I’d never made dumplings before. The care, delicacy, and patience that I knew it would take to make enough dumplings for ten people seemed like something to be mechanized, not done by hand, but I remember feeling honoured that of our class I had been invited early to help with the dumplings for the party – half out of bravado because I had confidently said I would bring sushi and so was certainly capable of helping with dumplings, and half out of obvious excitement over making something I’d never tried to make before, and learning to do so from someone for whom the act seemed to be based in his Korean family’s traditions. To me, it seemed that my teacher was a dumpling guru and I was humbled to learn from him, good student that I was.

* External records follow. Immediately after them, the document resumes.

(** * iDeal LED BLE driver: a shallow embedding of [IdealLed.py]

    The development follows the layout of the Python module: the exception
    classes, the immutable [State] dataclass with its two decoders, the
    range checks, the discovery filter and the [Device] communication
    handler.  Python integers are unbounded and are modelled by [Z]; a
    [bytes] or [bytearray] value is a list of [Byte.byte]; a [str] is a
    [string]; a [dict] is a [gmap]. *)

From Stdlib Require Import ZArith Lia Bool Ascii String.
From Stdlib.Strings Require Import Byte.
From stdpp Require Import base option list strings pretty gmap.

Local Open Scope string_scope.
Local Open Scope list_scope.
Local Open Scope Z_scope.

(** ** Exceptions *)

Module Py.

(** The exception classes that the module can raise or let through.
    [UnicodeDecodeError] is a subclass of [ValueError]; [IdealLedTimeout]
    and [IdealLedBleakError] are the two subclasses of [IdealLedError]
    declared by the module. *)
Inductive exc : Type :=
| NameError (name : string)
| IndexError
| ValueError
| UnicodeDecodeError
| TypeError
| AssertionError
| asyncio_TimeoutError
| BleakError
| IdealLedTimeout (msg : string)
| IdealLedBleakError (msg : string).

Inductive result (A : Type) : Type :=
| Ok (a : A)
| Raise (e : exc).
Arguments Ok {A} a.
Arguments Raise {A} e.

#[export] Instance result_ret : MRet result := fun A a => Ok a.
#[export] Instance result_bind : MBind result := fun A B f m =>
  match m with
  | Ok a => f a
  | Raise e => Raise e
  end.

(** [isinstance(e, ValueError)] *)
Definition is_ValueError (e : exc) : bool :=
  match e with
  | ValueError | UnicodeDecodeError => true
  | _ => false
  end.

(** [isinstance(e, IdealLedError)] *)
Definition is_IdealLedError (e : exc) : bool :=
  match e with
  | IdealLedTimeout _ | IdealLedBleakError _ => true
  | _ => false
  end.

Abbreviation bytes := (list byte).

That day I also learned about granola (mostly about sneaking into friends houses when your own oven breaks and you need a double batch of butter and maple-drenched oat clusters) and Korean BBQ ribs (and the secret of marinating in Coca-Cola), but it was the dumpling memory that stays with me most of all. Until that day I didn’t understand the meditative calm of our repetitive task done when all we had in the world was time.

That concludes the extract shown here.